Les Vikings en Normandie : L’apport scandinave en Normandie

par Arnaud Le Fèvre

Quel fut l’apport scandinave? Concernant la population, il n’est pas réellement aisé de définir son ampleur, d’autant plus que la colonisation scandinave s’est superposée à un fort substrat franc ou saxon dont les caractéristiques culturelles et ethniques se rapprochent de près des Scandinaves. Néanmoins, la densité de toponymes d’origine norroise suggère un séisme démographique. En effet, l’adoption d’un nom de lieu d’une langue étrangère implique l’existence aux alentours d’une densité critique, dominante de locuteurs de la langue toponyme.

Les premiers établissements scandinaves dans la vallée de la Seine ; ils ont été recensés au nombre de vingt-huit par Jacques Le Maho (© Heimdal d’après Jacques Le Maho).

Autant que l’on puisse en juger si l’on se base sur la toponymie, la densité de colons scandinaves fut inhomogène. Il semble (d’après la densité de toponymes scandinaves, qui révèle en fait plutôt les zones désertées lors des implantations) que les régions côtières (Pays de Caux, Cotentin) furent profondément peuplées, ainsi que la vallée de la Seine, la plaine de Caen et le Bessin, à un degré moindre.

Les avancées récentes de la génétique — maintenant largement utilisée pour établir quantitativement les mouvements de population au cours de l’histoire ancienne — sont prometteuses et ont déjà indiqué qu’environ un homme sur deux dans le nord Cotentin à l’époque des Vikings était d’origine (germano-)scandinave.

Densité de noms de lieux scandinaves

 

L’impact scandinave se manifeste clairement sur le plan de l’organisation de l’État normand, au niveau politique, et particulièrement en ce qui concerne le domaine juridique : à savoir les fondements du droit coutumier normand, base de l’actuel droit anglo-saxon, à opposer au droit dit « romain ».

La Normandie a aussi reçu des Vikings une puissante empreinte morale. On peut ainsi distinguer des traits psychologiques propres que l’on prête au Normand, et que l’on prêtait aussi aux anciens Scandinaves : pragmatisme, sens de la nuance, réserve, prudence et méfiance, respect de la parole donnée, goût de l’ordre, goût du concret, matérialisme, individualisme, roublardise et sarcasme, goût du risque et de l’aventure. Et aussi une sorte de « pessimisme héroïque » tel que l’exprimait dans son oeuvre le Normand Corneille.

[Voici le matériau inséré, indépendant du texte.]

Lemma pci_path_ok b slot path :
  1 <= slot <= 30 -> pci_path b (fmt_02x slot) = Ok path -> path = [br_Addr b; slot].
Proof.
  intros Hs. unfold pci_path, Types.PciPaths.PciSlotFromInt. munfold. change Types.PciPaths.maxPciSlot with 31.
  destruct (_ || _) eqn:E; [done|]. apply orb_false_iff in E as [E1%Z.ltb_ge E2%Z.ltb_ge].
  pose proof (Types.PciPaths.PciSlot_roundtrip slot) as Hr. unfold Types.PciPaths.PciSlot_String in Hr.
  rw Hr; [unfold Types.PciPaths.slot_ok; change Types.PciPaths.maxPciSlot with 31; lia|].
  intros [= <-]. f_equal. apply wrapu_small. lia.
Qed.

(** Giving a slot back. *)
Lemma slot_back {D} ID (s : qemu * D) l1 b l2 slot :
  qa_Bridges (vm_arch s.1) = l1 ++ put_on b slot ID :: l2 -> br_Devices b !! slot = None -> nowhere ID (l1 ++ b :: l2) ->
  qa_Bridges (vm_arch (vm (arch (removeDeviceFromBridge ID)) s).2.1) = l1 ++ b :: l2.
Proof.
  intros E Hf Hn. unfold vm, arch, removeDeviceFromBridge, on_bridges. by rw E remove_from_bridges_undo.
Qed.

(** The request that adds a drive on a PCI bridge. *)
Lemma PCIDeviceAdd_request id devID driver addr bus queues shared h :
  bus <> "" ->
  exists r, ExecutePCIDeviceAdd id devID driver addr bus romFile queues shared false h =
      (match reply h r with Ok _ => Ok tt | Err e => Err e end, h ++ [Sent r (reply h r)]) /\
    r_name r = "device_add" /\ str_of "id" (r_args r) = devID /\ str_of "drive" (r_args r) = id /\
    str_of "bus" (r_args r) = bus /\ str_of "addr" (r_args r) = addr.
Proof.
  intros Hb. unfold ExecutePCIDeviceAdd, executeCommand, executeCommandWithResponse. munfold.
  set (r := mkRequest _ _ _ _). exists r. split; [simpl; by destruct (reply h r)|]. split; [done|].
  split_and!; unfold str_of, r; change (r_args (mkRequest ?n ?a ?o ?f)) with a.
  3: rw app_assoc jget_app_no; [no_key|]. 3: by unfold arg_given, given; rw bool_decide_eq_true_2.
  all: by rw jget_app_no; [no_key|].
Qed.

Lemma plug_pci_block_cases devID q d :
  let l := qa_Bridges (vm_arch q) in let id := Config.bd_ID d in
  Forall bridge_inv l -> Forall (fun b => br_MaxCapacity b <= 30 /\ br_ID b <> "") l -> nowhere id l ->
  devID = "virtio-" +:+ id ->
  match plug_pci_block devID (q, d) with
  | (Ok _, (q', d')) => exists l1 b l2 slot,
      l = l1 ++ b :: l2 /\ br_Type b = PCI /\ 1 <= slot <= br_MaxCapacity b /\ br_Devices b !! slot = None /\
      qa_Bridges (vm_arch q') = l1 ++ put_on b slot id :: l2 /\ plugged_at b slot q' d'
  | (Err _, (q', _)) => qa_Bridges (vm_arch q') = l
  end.
Proof.
  intros l id Hi Hc Hn ->. unfold plug_pci_block, device, addDeviceToBridge, on_bridges, genericAddDeviceToBridge.
  munfold. unfold vm at 1, arch at 1. simpl. fold l id. pose proof (add_to_bridges_cases id PCI l Hi) as Ha.
  destruct l as [|b0 l0] eqn:El; [by simpl|]. rw -El in Hi Hc Hn Ha |- *. clear El.
  destruct (add_to_bridges id PCI l) as [[[slot b']|] l']; simpl; [|done].
  destruct Ha as (l1 & b & l2 & E & -> & -> & Ht & Hs & Hf). rw E in Hc Hn.
  assert (Hb : br_MaxCapacity b <= 30 /\ br_ID b <> "") by (by apply Forall_app in Hc as [_ [? _]%Forall_cons]).
  assert (Hback : forall s : qemu * Config.BlockDrive, qa_Bridges (vm_arch s.1) = l1 ++ put_on b slot id :: l2 ->
    let '(q', _) := (vm (arch (removeDeviceFromBridge id)) s).2 in qa_Bridges (vm_arch q') = l).
  { intros s Es. pose proof (slot_back id s l1 b l2 slot Es Hf Hn) as Hq. rw -E in Hq. by destruct (vm _ s) as [? [? ?]]. }
  destruct (pci_path (put_on b slot id) (fmt_02x slot)) as [path|e] eqn:Ep; simpl; [|by apply Hback].
  apply pci_path_ok in Ep; [|lia].
  destruct (PCIDeviceAdd_request id ("virtio-" +:+ id) "virtio-blk-pci" (fmt_02x slot) (br_ID b) 0 true (vm_history q))
    as (r & Er & Hr); [apply Hb|].
  unfold vm at 1, qmp at 1. simpl. rw Er. destruct (reply (vm_history q) r) as [x|e] eqn:Ex; simpl; [|by apply Hback].
  exists l1, b, l2, slot. split_and!; [done|done|lia|lia|done|done|]. exists r, x, (vm_history q).
  rw Ep /=. destruct Hr as (R1 & R2 & R3 & R4 & R5). by split_and!.
Qed.

(** The back ends of drives change with their own commands only. *)
Abbreviation nodes h := (iv_nodes (inventory_of h)).
Definition same_nodes (h h' : history) : Prop := nodes h' = nodes h.
#[local] Instance same_nodes_preorder : PreOrder same_nodes.
Proof. split; [by intros h|]. intros h1 h2 h3 A B. by etrans. Qed.
Definition same_drives {D} (s s' : qemu * D) : Prop := same_nodes (vm_history s.1) (vm_history s'.1).
#[local] Instance same_drives_preorder {D} : PreOrder (@same_drives D).
Proof. unfold same_drives. split; [by intros s|by intros s1 s2 s3; etrans]. Qed.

D’autre part, l’apport scandinave a été clairement établi dans la langue normande, particulièrement en ce qui concerne tout le vocabulaire maritime (transmis presque intégralement à la langue française par la suite). La langue norroise semble avoir été pratiquée dans le Duché de Normandie pendant un peu plus d’un siècle. On trouvait même à Bayeux une “université” pour l’enseigner au XIème siècle. Cette langue des Vikings finit par se fondre aux languages « romans » (mélanges de langue germanique franque ou saxonne et de bas-latin, ce dernier étant lui-même issu d’un mélange de latin et de gaulois) parlée par les autochtones. C’est de cette fusion du norrois et du roman qu’est né le « normand », déjà langue de littérature écrite autour de 1100 (lançant le style romanesque après Wace), soit près de cinq siècles avant que le français ne prisse forme. Cette langue « normande » servit de base principale avec le picard à la maturation de la langue française « moderne » à partir de la dernière partie du Moyen Âge. Les grands grammairiens normands Thomas Corneille (petit frère du célèbre Pierre) et François de Malherbe ont grandement contribué à sa mise en forme aux XVI-XVIIèmes siècles. Cela explique la grande parenté entre le dialecte régional de Normandie — issu du vieux normand, et qui n’est pas un « patois » contrairement à l’idée trop répandue — et le français.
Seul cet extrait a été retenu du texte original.